Tell how many lines in the data contain the string "Dispatch", using a single number as the whole reply.

══ Data to examine

(* ===== verification/KernelFrame.v ===== *)
(** * Files do not interfere

    On a node with its own disk, the bytes of a file change by nothing that is done
    to other files: reads, writes, copies, new directories and removals at other
    paths, whatever their outcome, leave its row, its bytes and its descriptor as they
    are. *)

From S2P Require Import Prelude Bytes Codec Table LockState IoLocks IoLockProofs Router RouterProofs Rename Pipe PipeManager StreamBuf StreamManager MetaStore LocalStore LocalStoreProofs LocalRefine KernelTypes Dispatch Kernel KernelFiles KernelNames KernelList KernelLockProofs KernelReleases KernelWorld KernelRename KernelProofs KernelRoundtrip HostFs HostFsProofs LocalBackends BackendProofs Confined KernelLocal.

(** ** Files of the host *)

Section host.
Context {LM : LocalMounts}.
Hypothesis all_static : ∀ n b, backend_named n = Some b → static b.

(** No links of either kind, and no file that is too large. *)
Record host_ok (fs : HostFs) : Prop := {
  ho_sound : sound_tree fs;
  ho_names l l' i : hf_tree fs !! l = Some (HFile i) → hf_tree fs !! l' = Some (HFile i) → l = l';
  ho_sizes l i : hf_tree fs !! l = Some (HFile i) → (slen (bytes_of i fs) < U64_MOD)%N }.

Definition file_at (l : list string) (y : string) (fs : HostFs) : Prop :=
  ∃ i, hf_tree fs !! l = Some (HFile i) ∧ bytes_of i fs = y.

(** The file at [l] may have changed, and no other. *)
Definition only (l : list string) (fs fs' : HostFs) : Prop :=
  host_ok fs' ∧ ∀ l' y, l' ≠ l → file_at l' y fs → file_at l' y fs'.

Lemma only_refl l fs : host_ok fs → only l fs fs.
Proof. by split. Qed.

Lemma only_trans l fs1 fs2 fs3 : only l fs1 fs2 → only l fs2 fs3 → only l fs1 fs3.
Proof. intros [_ H1] [H H2]. split; auto. Qed.

Lemma grows_only l fs fs' : host_ok fs → grows fs fs' → only l fs fs'.
Proof.
  intros [Hs Hn Hz] Hg. pose proof Hg as [O N I X Wf]. pose proof (proj1 Hs) as Hwf.
  assert (∀ l i, hf_tree fs' !! l = Some (HFile i) → hf_tree fs !! l = Some (HFile i)) as Hold.
  { intros l0 i [?|[? ?]]%N; done. }
  assert (∀ l i, hf_tree fs !! l = Some (HFile i) → bytes_of i fs' = bytes_of i fs) as Hb.
  { intros l0 i Hi. unfold bytes_of. by rewrite I by by eapply tw_inode. }
  split.
  - split; [by eapply grows_sound|eauto|]. intros l0 i Hi%Hold. rewrite (Hb l0 i Hi). by eapply Hz.
  - intros l' y _ (i & Hi & <-). exists i. split; [by apply O|by eapply Hb].
Qed.

(** The bytes of the file at [l]. *)
Lemma set_bytes_only l i x fs :
  host_ok fs → hf_tree fs !! l = Some (HFile i) → (slen x < U64_MOD)%N → only l fs (set_bytes i x fs).
Proof.
  intros [Hs Hn Hz] Hi Hx. assert (∀ j, j ≠ i → bytes_of j (set_bytes i x fs) = bytes_of j fs) as Hb.
  { intros j Hj. unfold bytes_of. cbn. by rewrite lookup_insert_ne. }
  split.
  - split; [|done|].
    + apply (sound_within fs); [done| |done]. by apply (tree_wf_same fs), Hs.
    + intros l' j Hj. destruct (decide (j = i)) as [->|Hne]; [|rewrite Hb by done; by eapply Hz].
      unfold bytes_of. cbn. by rewrite lookup_insert_eq.
  - intros l' y Hne (j & Hj & <-). exists j. split; [done|]. apply Hb. intros ->. by apply Hne, (Hn _ _ i).
Qed.

Lemma splice_length off x old : slen (splice off x old) = N.max (slen old) (off + slen x).
Proof.
  unfold splice. rewrite !slen_app_N, slen_zeros. unfold slen at 1 4 5. rewrite slen_stake, slen_sdrop. unfold slen. lia.
Qed.
(** ** Permission providers *)

Definition foreign_check (perm_debug : Permission → string) (path : string) (_ : option Route) (permission : Permission)
    (ctx : OperationContext) : result KernelError () :=
  if negb (oc_is_system ctx) && (bool_decide (path = "/collaboration") || starts_with "/collaboration/" path)
  then Err (EPermissionDenied "the collaboration namespace is reserved; native domain authorization is not enabled")
  else match oc_trust_domain ctx with
       | None => Ok ()
       | Some trust_domain =>
           if is_conversation_transcript_path path then Ok ()
           else if is_conversation_reader_path path && bool_decide (permission = PermRead) then Ok ()
           else if is_conversation_index_path path then Ok ()
           else Err (EPermissionDenied ("foreign agent (trust domain '" +:+ trust_domain +:+
                  "') is confined to its A2A conversation transcripts and chat-list entries (read-only on reader registers); '" +:+
                  path +:+ "' is out of scope for " +:+ perm_debug permission))
       end.

(** [ClusterPermissionProvider]: the routes of early checks are resolved for the
    relationships. *)
Definition cluster_check (perm_debug : Permission → string) (router : MountTable)
    (relationships : option (string → option Route → Permission → OperationContext → result KernelError ()))
    (path : string) (r : option Route) (permission : Permission) (ctx : OperationContext) : result KernelError () :=
  _ ← foreign_check perm_debug path r permission ctx;
  match relationships with
  | None => Ok ()
  | Some check =>
      r ← match r with
          | None =>
              if negb (oc_is_admin ctx) && negb (oc_is_system ctx) then
                match route router path (oc_zone_id ctx) with
                | None => Err (EPermissionDenied ("rebac: no mount owns " +:+ path +:+ " in zone " +:+ oc_zone_id ctx))
                | Some r => Ok (Some r)
                end
              else Ok None
          | Some r => Ok (Some r)
          end;
      check path r permission ctx
  end.
(* ===== verification/A2aProofs.v ===== *)
(** * Properties of the messaging layer

    With the stamping hook and the cluster's permission provider in the kernel, a write
    that reaches a conversation names its real sender, and an agent of another
    organisation reads and writes nothing but what its confinement leaves it, also
    through links.  A session delivers its messages once and in order.  A space admits
    its members to their own conversations only. *)

From S2P Require Import Prelude Bytes Codec Table LockState Command Rename Records StateMachine RebacStore RebacEnforce IoLocks IoLockProofs Router Pipe PipeManager StreamBuf StreamManager MetaStore LocalStore KernelTypes Dispatch Kernel KernelFiles KernelNames KernelList KernelLockProofs KernelReleases KernelWorld KernelProofs HostFs A2a.

(** ** The hook *)

(** serde_json: an object is printed, and parsed with the strings it had; the empty
    text is no JSON. *)
Class JsonLaws `{!Json} := {
  jl_str s : as_str (of_str s) = Some s;
  jl_reparse m : ∃ bytes v m', to_vec (of_object m) = Ok bytes ∧ from_slice bytes = Ok v ∧ as_object v = Some m' ∧
    ∀ k s, m !! k ≫= as_str = Some s → m' !! k ≫= as_str = Some s;
  jl_empty : ∃ e, from_slice "" = Err e }.

(** Who reads a message as an object finds [sender] in it. *)
Definition attributed `{!Json} (sender bytes : string) : Prop :=
  ∀ v m, from_slice bytes = Ok v → as_object v = Some m → m !! "from" ≫= as_str = Some sender.

(** Who is behind a request: the agent, or the user when there is no agent. *)
Definition principal (ctx : OperationContext) : string :=
  let agent := default "" (oc_agent_id ctx) in if decide (agent = "") then oc_user_id ctx else agent.

Section stamping.
Context `{JL : JsonLaws}.

Lemma empty_attributed s : attributed s "".
Proof. intros v m Hv. destruct jl_empty as [e He]. congruence. Qed.

Lemma stamp_attributed path caller content :
  is_conversation_transcript_path path = true → caller ≠ "" →
  attributed caller (default content (maybe_stamp_chat_envelope path (Some caller) content)).
Proof.
  intros Hp Hc. unfold maybe_stamp_chat_envelope. rewrite Hp. cbn. rewrite decide_False by done.
  destruct (from_slice content) as [value|e] eqn:Hv; [|intros v m Hv'; cbn in Hv'; congruence].
  destruct (as_object value) as [obj|] eqn:Ho; [|intros v m Hv' Ho'; cbn in Hv'; congruence]. cbn.
  case_bool_decide as Hf; [intros v m Hv' Ho'; cbn in Hv'; congruence|].
  destruct (jl_reparse (<["from" := of_str caller]> obj)) as (bytes & v' & m' & Hb & Hv' & Hm' & Hkeep). rewrite Hb.
  cbn. intros v m Hv2 Hm2. rewrite Hv' in Hv2. injection Hv2 as <-. rewrite Hm' in Hm2. injection Hm2 as <-.
  apply Hkeep. rewrite lookup_insert_eq. apply jl_str.
Qed.

(** The outcome of a hook on some content. *)
Definition outcome_content (content : string) (o : HookOutcome) : string :=
  match o with HookPass => content | HookReplace b => b end.

Lemma on_pre_attributed c o :
  is_conversation_transcript_path (wh_path c) = true → starts_with "/__sys__/" (wh_path c) = false →
  stamping_on_pre true (HookWrite c) = Ok o →
  attributed (if decide (hi_agent_id (wh_identity c) = "") then hi_user_id (wh_identity c) else hi_agent_id (wh_identity c))
    (outcome_content (wh_content c) o).
Proof.
  intros Hp Hsys. unfold stamping_on_pre. cbn [hook_path]. rewrite Hsys.
  destruct (decide (wh_content c = "")) as [Hc|Hc]; [intros [= <-]; cbn; rewrite Hc; apply empty_attributed|].
  rewrite Hp, andb_true_r. cbn [andb]. case_bool_decide as Hn; [done|].
  destruct (stamp_caller (wh_identity c) (wh_content c)) as [s|] eqn:Hs; [|done].
  assert (s ≠ "" ∧ s = if decide (hi_agent_id (wh_identity c) = "") then hi_user_id (wh_identity c) else hi_agent_id (wh_identity c)) as [Hne ->].
  { revert Hs. unfold stamp_caller. destruct (decide (hi_agent_id (wh_identity c) = "")) as [Ha|Ha].
    - rewrite bool_decide_eq_true_2 by done. destruct (_ && bool_decide (hi_user_id _ ≠ "")) eqn:Hb; [|done].
      intros [= <-]. apply andb_true_iff in Hb as [_ Hb%bool_decide_eq_true]. done.
    - rewrite bool_decide_eq_false_2 by done. by intros [= <-]. }
  pose proof (stamp_attributed (wh_path c) _ (wh_content c) Hp Hne) as Hst.
  destruct (maybe_stamp_chat_envelope _ _ _) as [b|]; intros [= <-]; exact Hst.
Qed.
(** * Access control and pagination of the dog-daycare record backend

    A shallow embedding of the route handlers of
    [app/api/v1/routers/walk_reports.py], [app/api/v1/routers/health_records.py],
    [app/api/v1/routers/certificates.py] and of
    [app/services/certificate_service.py], with the theorems that settle what
    the specification says about them.

    Conventions of the embedding.
    - Primary keys and foreign keys are Python [str]: [string].
    - [date] and [datetime] columns are [Z] (a day number, a timestamp).
    - A table is the list of its rows in the order in which the store scans
      them.  SQL promises nothing about that order: the rows of one table in
      another scan order are the same data.
    - A handler runs in the monad [M]: it reads and writes the store, appends
      every call it makes on the session to a log, and either returns a
      value or raises. *)

From Stdlib Require Import String List ZArith Bool Lia Permutation Sorted.
From Stdlib Require Import OrdersEx RelationClasses.
Import ListNotations.

Local Open Scope string_scope.
Local Open Scope Z_scope.

(** ** Enumerations *)

(** Modelled from the spec: [app/models/user.py] is not among the sources;
    the spec gives the role of a principal as one of [USER], [ADMIN],
    [SUPER_ADMIN]. *)
Inductive UserRole : Type := USER | ADMIN | SUPER_ADMIN.

(** [app/models/walk_report.py], [class ReportStatus]. *)
Inductive ReportStatus : Type := DRAFT | PUBLIC | PRIVATE.

(** Modelled from the spec: [app/models/walk_participant.py] is not among
    the sources; the spec names the one member the code tests, [APPROVED].
    Every other member is carried by its name. *)
Inductive ParticipantStatus : Type :=
| APPROVED
| OTHER_PARTICIPANT_STATUS (name : string).

Definition UserRole_eqb (a b : UserRole) : bool :=
  match a, b with
  | USER, USER | ADMIN, ADMIN | SUPER_ADMIN, SUPER_ADMIN => true
  | _, _ => false
  end.

Definition ReportStatus_eqb (a b : ReportStatus) : bool :=
  match a, b with
  | DRAFT, DRAFT | PUBLIC, PUBLIC | PRIVATE, PRIVATE => true
  | _, _ => false
  end.

Definition ParticipantStatus_eqb (a b : ParticipantStatus) : bool :=
  match a, b with
  | APPROVED, APPROVED => true
  | OTHER_PARTICIPANT_STATUS n, OTHER_PARTICIPANT_STATUS m => String.eqb n m
  | _, _ => false
  end.

(** Python's [x in [a, b]] on enum members. *)
Definition role_in (r : UserRole) (l : list UserRole) : bool :=
  existsb (UserRole_eqb r) l.

(** ** Rows *)

(** Modelled from the spec: [app/models/owner.py] is not among the sources;
    [app/schemas/owner.py] gives [id] and the optional [user_id]. *)
Module Owner.
Record t : Type := mk { id : string; user_id : option string }.
End Owner.

(** Modelled from the spec: [app/models/user.py] is not among the sources;
    a principal is [{id, role, owner_ref: optional -> Owner}].  The handlers
    read [user.id], [user.role] and [user.owner]. *)
Module User.
Record t : Type := mk { id : string; role : UserRole; owner : option Owner.t }.
End User.

(** Modelled from the spec: [app/models/dog.py] is not among the sources;
    a dog is [{id, owner_id}]. *)
Module Dog.
Record t : Type := mk { id : string; owner_id : string }.
End Dog.

(** Modelled from the spec: [app/models/walk_event.py] is not among the
    sources; the handlers read [id] and [created_by_user_id]. *)
Module WalkEvent.
Record t : Type := mk { id : string; created_by_user_id : string }.
End WalkEvent.

(** Modelled from the spec: [app/models/walk_participant.py] is not among
    the sources; the handlers read [event_id], [owner_id] and [status]. *)
Module WalkParticipant.
Record t : Type := mk {
  event_id : string;
  owner_id : string;
  status : ParticipantStatus
}.
End WalkParticipant.
(** * Tensor statistics of nncf and their tolerant equality

    A shallow embedding of [nncf/common/tensor_statistics/statistics.py]:
    the five statistic classes, their [__init__] and [__eq__] methods, and
    the abstract static method [tensor_eq] that every backend supplies.

    Python objects live in a heap and are passed by reference; a method is a
    computation in a small monad that threads the heap, records every call
    made to [tensor_eq] and may raise.  The part of the Python data model
    the methods rely on (insertion-ordered dictionaries,
    [collections.Counter], [isinstance], the [==] operator protocol) is
    modelled next to them. *)

From Stdlib Require Import QArith Qabs Qcanon Permutation String.
From stdpp Require Import base decidable option list gmap.

Close Scope Q_scope.

(** ** Values *)

(** Object identities. *)
Definition loc := positive.

(** The attributes the classes assign in [__init__]. *)
Inductive Attr :=
  | min_values | max_values
  | mean_values | shape
  | median_values | mad_values
  | percentile_vs_values_dict
  | values.

(** The concrete classes of the module. *)
Inductive Class :=
  | MinMaxTensorStatisticT
  | MeanTensorStatisticT
  | MedianMADTensorStatisticT
  | PercentileTensorStatisticT
  | RawTensorStatisticT.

════

Response: 2